## Task goal
Retype the records below from their first line through the line containing "Class SkbOps (skb", and include nothing else.

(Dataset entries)
(* ===== verification/Xmit.v ===== *)
(** * The data path: transmission, reception and time stamp retrieval

    Models [pval_xmit], [pdev_handle_frame], [pval_txtstamp_work] and
    [pval_txtstamp_work2] of [kmod/pval_main.c]. The socket buffer and the kernel
    functions on it are an interface, [SkbOps] with the laws [SkbLaws] that state
    their documented behaviour; the answers of the allocators, of the lower
    device and of the clock are arguments. [None] is an access outside the
    buffer, outside an array or through a null pointer. *)
From stdpp Require Import base list numbers strings.
From Stdlib Require Import ZArith Lia.
From S2P Require Import Prelude OnesComp Abi Checksum InCksum Ring State.

Open Scope Z_scope.

(** ** The socket buffer interface *)

(** A network device as [skb->dev] names it. *)
Inductive dev_ref := LinkDev (ifindex : Z) | PvalDev (name : string).

Class SkbOps (skb : Type) `{SkbView skb} := {
  skb_head : skb -> list Z;                 (* the linear buffer from [head] on *)
  skb_store : skb -> list Z -> skb;         (* stores into it *)
  skb_data_off : skb -> Z;                  (* [data - head] *)
  skb_mac_off : skb -> Z;                   (* [skb_mac_header - head] *)
  skb_net_off : skb -> Z;                   (* [skb_network_header - head] *)
  __skb_push : skb -> Z -> skb;
  skb_reset_mac_header : skb -> skb;
  skb_set_network_header : skb -> Z -> skb;
  skb_scrub_packet : skb -> bool -> skb;
  skb_orphan : skb -> skb;
  skb_tx_flags : skb -> Z;                  (* [skb_shinfo(skb)->tx_flags] *)
  skb_set_tx_flags : skb -> Z -> skb;
  skb_set_dev : skb -> dev_ref -> skb;
  skb_set_pkt_type : skb -> Z -> skb
}.

(** The two buffers hold the same frame. *)
Record same_frame {skb : Type} `{SkbOps skb} (a b : skb) : Prop := mk_same_frame {
  sf_head : skb_head a = skb_head b;
  sf_data : skb_data_off a = skb_data_off b;
  sf_mac : skb_mac_off a = skb_mac_off b;
  sf_len : skb_len a = skb_len b
}.

(** The fields the data path never changes. *)
Definition same_meta {skb : Type} `{SkbView skb} (a b : skb) : Prop :=
  skb_mac_len a = skb_mac_len b /\ skb_hwtstamp a = skb_hwtstamp b.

## Solution to the problem
(* ===== verification/Xmit.v ===== *)
(** * The data path: transmission, reception and time stamp retrieval

    Models [pval_xmit], [pdev_handle_frame], [pval_txtstamp_work] and
    [pval_txtstamp_work2] of [kmod/pval_main.c]. The socket buffer and the kernel
    functions on it are an interface, [SkbOps] with the laws [SkbLaws] that state
    their documented behaviour; the answers of the allocators, of the lower
    device and of the clock are arguments. [None] is an access outside the
    buffer, outside an array or through a null pointer. *)
From stdpp Require Import base list numbers strings.
From Stdlib Require Import ZArith Lia.
From S2P Require Import Prelude OnesComp Abi Checksum InCksum Ring State.

Open Scope Z_scope.

(** ** The socket buffer interface *)

(** A network device as [skb->dev] names it. *)
Inductive dev_ref := LinkDev (ifindex : Z) | PvalDev (name : string).

Class SkbOps (skb : Type) `{SkbView skb} := {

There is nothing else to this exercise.